Two weeks ago Tom Flanagan made comments on the subject of Paedophilia. His notions on the subject; of its relative harm; personal liberty and suitable punishment were poorly received. Over the next few days friends and foes alike were treated to what has become routine for Public figures, in a Media saturated world, whose actions or words incite opprobrium. First came his associates separating themselves from him and showing public disapproval of his words. Followed quickly by  termination of employment; and the ubiquitous "early retirement" these kinds of affairs can prompt. Within 24 hours Mr. Flanagan gave an angry public an  apology, but it was too late; professionally he was done. In a very short time Tom Flanagan, a towering figure in the Conservative movement; friend, confidant and advisor to the powerful. fell hard.
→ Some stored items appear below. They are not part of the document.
(** X19.  Through a proxy that wraps an array directly (its target is the
    array itself, not another proxy), an admitted call of a mutating array
    method counts exactly once when the array holds no containers
    afterwards: for each of the eight intercepted methods, on a variable
    that is not frozen and has allowance left, the call returns normally,
    the array holds what the built-in produced, [mutationCount] goes up by
    one, and with [trackHistory] the log gains one [deep-mutation] entry of
    mutation type [array-method] whose path ends in the method name
    followed by [()] and whose new value is the argument list.  Proxies
    whose target is again a proxy are not covered. *)
Theorem X19_admitted_array_method_counts_once `{ArrayBuiltins}
    (n : nat) (w : World) (l target : loc) (path : Path) (elems : list Val)
    (m : ArrayMethod) (args : list Val) :
  heap w !! l = Some (OProxy ArrayProxy target path) ->
  heap w !! target = Some (OArray elems) ->
  Forall (fun v => is_primitive v = true) (Array_prototype m args elems).1 ->
  frozen (this w) = false ->
  (mutationCount (this w) < maxMutations (this w))%Z ->
  let r := call_method (S (S n)) l m args w in
  is_Normal r.1 = true /\
  heap r.2 !! target = Some (OArray (Array_prototype m args elems).1) /\
  mutationCount (this r.2) = (mutationCount (this w) + 1)%Z /\
  violationCount (this r.2) = violationCount (this w) /\
  history (this r.2) =
    history (this w) ++
    (if trackHistory (options (this w)) then
       [{| h_value := VRef (length (heap w)); h_previousValue := Some VUndefined;
           h_timestamp := clock w;
           h_mutation := mutationCount (this w) + 1;
           h_mutationPath := Some (join (path ++ [method_name m +:+ "()"]));
           h_mutationType := Some MArrayMethod;
           h_type := TDeepMutation |}]
     else []).
Proof.
  intros Hl Ht Hp Hf Hlt.
  set (w0 := with_heap (heap w ++ [OArray args]) w).
  destruct (handleDeepMutation_admits (path ++ [method_name m +:+ "()"])
              (VRef (length (heap w))) VUndefined MArrayMethod w0 Hf Hlt)
    as (H1 & H2 & H3 & H4 & _ & H6).
  destruct (handleDeepMutation (path ++ [method_name m +:+ "()"])
              (VRef (length (heap w))) VUndefined MArrayMethod w0) as [c w1] eqn:E.
  simpl in H1, H2, H3, H4, H6. subst c.
  assert (Ht1 : heap w1 !! target = Some (OArray elems)).
  { rewrite H2. apply lookup_app_l_Some, Ht. }
  destruct (call_method_raw n w1 target elems m args Ht1) as (res & h' & Ec & Hh').
  assert (Es : call_method (S (S n)) l m args w = (Normal res, with_heap h' w1)).
  { rewrite (call_method_on_proxy (S n) w l target path m args Hl).
    unfold bind at 1, alloc. cbn [fst snd]. unfold bind at 1. fold w0. rewrite E.
    unfold bind at 1. rewrite Ec.
    unfold bind.
    rewrite (rewrapArrayElements_noop _ _ target path (with_heap h' w1)
               (Array_prototype m args elems).1 Hh' Hp).
    reflexivity. }
  cbv zeta. rewrite Es. cbn [fst snd this heap with_heap].
  split; [reflexivity|]. split; [exact Hh'|]. split; [exact H3|].
  split; [exact H4 | exact H6].
Qed.

Lemma X19_witness :
  let w := fresh 9 (DArray [DVal (VStr "sword")]) 1 default_options in
  let r := @call_method reference_builtins 2 1 Push [VStr "shield"] w in
  heap w !! 1 = Some (OProxy ArrayProxy 0 []) /\
  heap w !! 0 = Some (OArray [VStr "sword"]) /\
  Forall (fun v => is_primitive v = true)
    (@Array_prototype reference_builtins Push [VStr "shield"] [VStr "sword"]).1 /\
  frozen (this w) = false /\
  (mutationCount (this w) < maxMutations (this w))%Z /\
  is_Normal r.1 = true /\
  heap r.2 !! 0 =
    Some (OArray (@Array_prototype reference_builtins Push [VStr "shield"]
                    [VStr "sword"]).1) /\
  mutationCount (this r.2) = (mutationCount (this w) + 1)%Z.
Proof.
  intros w r.
  assert (Hl : heap w !! 1 = Some (OProxy ArrayProxy 0 [])) by reflexivity.
  assert (Ht : heap w !! 0 = Some (OArray [VStr "sword"])) by reflexivity.
  assert (Hp : Forall (fun v => is_primitive v = true)
                 (@Array_prototype reference_builtins Push [VStr "shield"]
                    [VStr "sword"]).1) by (repeat constructor).
  assert (Hf : frozen (this w) = false) by reflexivity.
  assert (Hlt : (mutationCount (this w) < maxMutations (this w))%Z) by reflexivity.
  destruct (@X19_admitted_array_method_counts_once reference_builtins 0 w 1 0 []
              [VStr "sword"] Push [VStr "shield"] Hl Ht Hp Hf Hlt)
    as (R1 & R2 & R3 & _).
  repeat split; assumption.
Defined.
Some have defended Flanagan, writing on the topic of academic freedom, declaring it is wrong to fire him for his views. His firings were Damage Control 10,  prevent whatever taint that has attached itself to your (former) friend and associate from transferring to you or your institution, Party or business. The private sector has is quick to cut its losses. A university should have other rules. Academics need to be able to speak freely on a wide variety of subjects, many delicate, without fear of dismissal. I agree. I know I would not appreciate a climate scientist dismissed from their position for voicing an opinion on the Tar Sands their contribution to climate change; or Statisticians their concern on the Harper governments subversion of the Census. So why am I, in this instance, unwilling to grant him the full cover of academic freedom.
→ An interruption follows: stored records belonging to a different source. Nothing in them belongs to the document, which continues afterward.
Lemma one_sound p (s : jsstring) (k : Regex.cont) (r : R) :
  Regex.one p s k = Some r ->
  exists c s', s = c :: s' /\ p c = true /\ k [c] s' = Some r.
Proof.
  destruct s as [|c s']; simpl; [discriminate|].
  destruct (p c) eqn:Hp; [|discriminate]. eauto.
Qed.

Lemma star_sound p (s : jsstring) : forall (k : Regex.cont) (r : R),
  Regex.star p s k = Some r ->
  exists m rest, s = m ++ rest /\ Forall (fun c => p c = true) m /\ k m rest = Some r.
Proof.
  induction s as [|c s IH]; simpl; intros k r H.
  - exists [], []. auto.
  - destruct (p c) eqn:Hp.
    + destruct (Regex.star p s (fun m rest => k (c :: m) rest)) as [r'|] eqn:E.
      * injection H as ->. apply IH in E as (m & rest & -> & Hm & Hk).
        exists (c :: m), rest. auto.
      * exists [], (c :: s). auto.
    + exists [], (c :: s). auto.
Qed.

Lemma plus_sound p (s : jsstring) (k : Regex.cont) (r : R) :
  Regex.plus p s k = Some r ->
  exists m rest, s = m ++ rest /\ m <> [] /\
    Forall (fun c => p c = true) m /\ k m rest = Some r.
Proof.
  unfold Regex.plus. intros H.
  apply one_sound in H as (c & s' & -> & Hc & H).
  apply star_sound in H as (m & rest & -> & Hm & H).
  exists (c :: m), rest. repeat split; auto.
Qed.

Lemma lit_sound same (pat : jsstring) : forall (s : jsstring) (k : Regex.cont) (r : R),
  Regex.lit same pat s k = Some r ->
  exists m rest, s = m ++ rest /\
    Forall2 (fun a c => same a c = true) pat m /\ k m rest = Some r.
Proof.
  induction pat as [|a pat IH]; simpl; intros s k r H.
  - exists [], s. auto.
  - apply one_sound in H as (c & s' & -> & Hc & H).
    apply IH in H as (m & rest & -> & Hm & H).
    exists (c :: m), rest. auto.
Qed.

Lemma lit_complete same (pat m : jsstring) :
  Forall2 (fun a c => same a c = true) pat m ->
  forall (rest : jsstring) (k : Regex.cont (R:=R)),
  Regex.lit same pat (m ++ rest) k = k m rest.
Proof.
  induction 1 as [|a c pat m Hac _ IH]; intros rest k; simpl; [reflexivity|].
  rewrite Hac, IH. reflexivity.
Qed.

(** The greedy star hands its longest run to the continuation first. *)
Lemma star_greedy p (m : jsstring) :
  Forall (fun c => p c = true) m ->
  forall (rest : jsstring) (k : Regex.cont) (r : R),
  match rest with [] => True | c :: _ => p c = false end ->
  k m rest = Some r ->
  Regex.star p (m ++ rest) k = Some r.
Proof.
  induction 1 as [|c m Hc _ IH]; intros rest k r Hrest Hk; simpl.
  - destruct rest as [|c rest]; simpl; [exact Hk|]. rewrite Hrest. exact Hk.
  - rewrite Hc, (IH rest (fun m' rest' => k (c :: m') rest') r Hrest Hk).
    reflexivity.
Qed.

Lemma plus_greedy p (m : jsstring) :
  m <> [] -> Forall (fun c => p c = true) m ->
  forall (rest : jsstring) (k : Regex.cont) (r : R),
  match rest with [] => True | c :: _ => p c = false end ->
  k m rest = Some r ->
  Regex.plus p (m ++ rest) k = Some r.
Proof.
  intros Hne Hm rest k r Hrest Hk. destruct m as [|c m]; [congruence|].
  inversion Hm as [|? ? Hc Hm']; subst. unfold Regex.plus. simpl. rewrite Hc.
  apply (star_greedy p m Hm' rest (fun m2 r2 => k ([c] ++ m2) r2) r Hrest Hk).
Qed.

End RegexFacts.

Lemma same_cs_eq a c : Regex.same_cs a c = true -> c = a.
Proof. apply N.eqb_eq. Qed.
Child abuse is a delicate subject, one that should be approached in a careful manner. His comments were short,  casual and assuming, rattled off  in a setting not properly prepared for the discussion of child sexual abuse. It is no surprise that a public, not normally engaged in detached theoretical thinking, reacted with outrage. As an academic, it is incumbent upon him to treat with gravity, subject like Child Abuse and devote the necessary time to answer very difficult questions and if he can't he should consider not giving an answer, this is not self censorship, just the simple care one expects from a professional thinker. I would be just as  inclined to fire a carpenter that worked quickly, but poorly.
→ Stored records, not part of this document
(** The six ways [serve] ends, by the method, the decoder's verdict and the
    two validation checks. *)
Lemma serve_cases (env : Env) (r : Request) :
  (Method r = MethodOptions /\
   outcome (serve env r) = (Some StatusOK, [], [])) \/
  (Method r <> MethodOptions /\ Method r <> MethodPost /\
   outcome (serve env r)
   = (Some StatusMethodNotAllowed,
      [errorPayload "Method not allowed" "invalid_request_error"
                    "method_not_allowed"], [])) \/
  (Method r = MethodPost /\
   (exists err, json_decode_request env (Body r) = Err err) /\
   outcome (serve env r)
   = (Some StatusBadRequest,
      [errorPayload "Invalid request body" "invalid_request_error"
                    "invalid_body"], [])) \/
  (Method r = MethodPost /\
   (exists openAIReq, json_decode_request env (Body r) = Ok openAIReq
                      /\ Messages openAIReq = []) /\
   outcome (serve env r)
   = (Some StatusBadRequest,
      [errorPayload "Messages array is empty" "invalid_request_error"
                    "invalid_messages"], [])) \/
  (Method r = MethodPost /\
   (exists openAIReq, json_decode_request env (Body r) = Ok openAIReq
                      /\ Messages openAIReq <> [] /\ Model openAIReq = "") /\
   outcome (serve env r)
   = (Some StatusBadRequest,
      [errorPayload "Model is required" "invalid_request_error"
                    "invalid_model"], [])) \/
  (Method r = MethodPost /\
   exists openAIReq,
     json_decode_request env (Body r) = Ok openAIReq /\
     validRequest openAIReq /\
     answered env openAIReq (serve env r) /\
     Posts (serve env r) = ollamaPosts env (backendRequest openAIReq)).
Proof.
  destruct (String.eqb_spec (Method r) MethodOptions) as [Ho|Ho].
  { left. split; [exact Ho|]. unfold outcome. run_handler. rewrite Ho.
    reflexivity. }
  right. apply String.eqb_neq in Ho as Hob.
  destruct (String.eqb_spec (Method r) MethodPost) as [Hm|Hm].
  2:{ left. split; [exact Ho|]. split; [exact Hm|].
      apply String.eqb_neq in Hm. unfold outcome. run_handler.
      rewrite Hob, Hm. reflexivity. }
  right. destruct (json_decode_request env (Body r)) as [openAIReq|err] eqn:Hd.
  2:{ left. split; [exact Hm|]. split; [eauto|].
      unfold outcome. run_handler. rewrite Hob, (method_post_eqb r Hm), Hd.
      reflexivity. }
  right. destruct (Messages openAIReq) as [|msg rest] eqn:Hmsgs.
  { left. split; [exact Hm|]. split; [eauto|].
    destruct (serve_invalid_messages env r openAIReq Hm Hd Hmsgs)
      as (Hs & Hw & Hp).
    unfold outcome. now rewrite Hs, Hw, Hp. }
  right. assert (Messages openAIReq <> []) as Hne by (rewrite Hmsgs; discriminate).
  destruct (String.eqb_spec (Model openAIReq) "") as [Hmodel|Hmodel].
  { left. split; [exact Hm|]. split; [eauto|].
    unfold outcome. run_handler. rewrite Hob, (method_post_eqb r Hm), Hd.
    cbv beta iota. rewrite (messages_nonempty_eqb _ Hne), Hmodel.
    reflexivity. }
  right. split; [exact Hm|]. exists openAIReq.
  split; [reflexivity|]. split; [exact (conj Hne Hmodel)|].
  exact (serve_valid env r openAIReq Hm Hd (conj Hne Hmodel)).
Qed.

Lemma outcome_inv (w : World) (status : option Z) (body : list Payload)
    (posts : list PostCall) :
  outcome w = (status, body, posts) ->
  Status (Writer w) = status /\ Written (Writer w) = body /\ Posts w = posts.
Proof. unfold outcome. intros [= -> -> ->]. auto. Qed.

Lemma post_not_options (r : Request) :
  Method r = MethodPost -> Method r <> MethodOptions.
Proof. intros -> . discriminate. Qed.

Lemma answered_shape (env : Env) (openAIReq : OpenAIChatRequest) (w : World) :
  answered env openAIReq w ->
  (exists chat, Status (Writer w) = Some StatusOK /\
                Written (Writer w) = [JSONChat chat]) \/
  (exists err,
     ollamaResult env (backendRequest openAIReq) = Err err /\
     Status (Writer w) = Some StatusInternalServerError /\
     Written (Writer w)
     = [errorPayload ("Error calling Ollama API: " +:+ err)
                     "server_error" "internal_error"]).
Proof.
  unfold answered.
  destruct (ollamaResult env (backendRequest openAIReq)) as [ollamaResp|err];
    intros [Hs Hw]; [left | right]; eauto.
Qed.

(** Every request is answered in one of three shapes: an OPTIONS request
    with 200 and no body; otherwise either 200 with exactly one completion,
    or exactly one error body whose status, type and code are one of
    405 invalid_request_error/method_not_allowed,
    400 invalid_request_error/invalid_body, invalid_messages or invalid_model,
    500 server_error/internal_error. A completion never comes with an error
    status, an error body never with 200. *)
Theorem every_answer_shape (env : Env) (r : Request) :
  (Method r = MethodOptions /\
   Status (Writer (serve env r)) = Some StatusOK /\
   Written (Writer (serve env r)) = []) \/
  (Method r <> MethodOptions /\
   exists chat,
     Status (Writer (serve env r)) = Some StatusOK /\
     Written (Writer (serve env r)) = [JSONChat chat]) \/
  (Method r <> MethodOptions /\
   exists status message errorType code,
     Status (Writer (serve env r)) = Some status /\
     Written (Writer (serve env r)) = [errorPayload message errorType code] /\
     errorTaxonomy status errorType code).
Proof.
  unfold outcome, errorTaxonomy.
  destruct (serve_cases env r)
    as [(Ho & Hout) | [(Ho & _ & Hout) | [(Hm & _ & Hout)
       | [(Hm & _ & Hout) | [(Hm & _ & Hout)
       | (Hm & openAIReq & _ & _ & Ha & _)]]]]];
    try (apply outcome_inv in Hout as (Hs & Hw & _)).
  - left. auto.
  - right. right. split; [exact Ho|]. do 4 eexists.
    split; [exact Hs|]. split; [exact Hw|]. left. auto.
  - right. right. split; [exact (post_not_options r Hm)|]. do 4 eexists.
    split; [exact Hs|]. split; [exact Hw|]. right. left. auto.
  - right. right. split; [exact (post_not_options r Hm)|]. do 4 eexists.
    split; [exact Hs|]. split; [exact Hw|]. right. left. auto.
  - right. right. split; [exact (post_not_options r Hm)|]. do 4 eexists.
    split; [exact Hs|]. split; [exact Hw|]. right. left. auto 6.
  - right. destruct (answered_shape env openAIReq _ Ha)
      as [(chat & Hs & Hw) | (err & _ & Hs & Hw)].
    + left. split; [exact (post_not_options r Hm)|]. eauto.
    + right. split; [exact (post_not_options r Hm)|]. do 4 eexists.
      split; [exact Hs|]. split; [exact Hw|]. right. right. auto.
Qed.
Flanagan shows better of himself in an article written the National Post. If you can ignore the part where he talks of "traps". Flanagan gives an accounting of his thoughts on child abuse with greater depth, care and consideration. Anyone reading that piece can and will disagree with his position but will unlikely feel any of the same outrage provoked by his Lethbridge comments.

There were two Tom Flanagans, the one who got fired for his Lethbridge comments and the one who probably wouldn't have been for the National Post article.

Academic freedom confers on its holder a privilege and a consequent responsibilities. It is a shield against the abusive power that seeks to silence, it should never be a cover for shoddy work.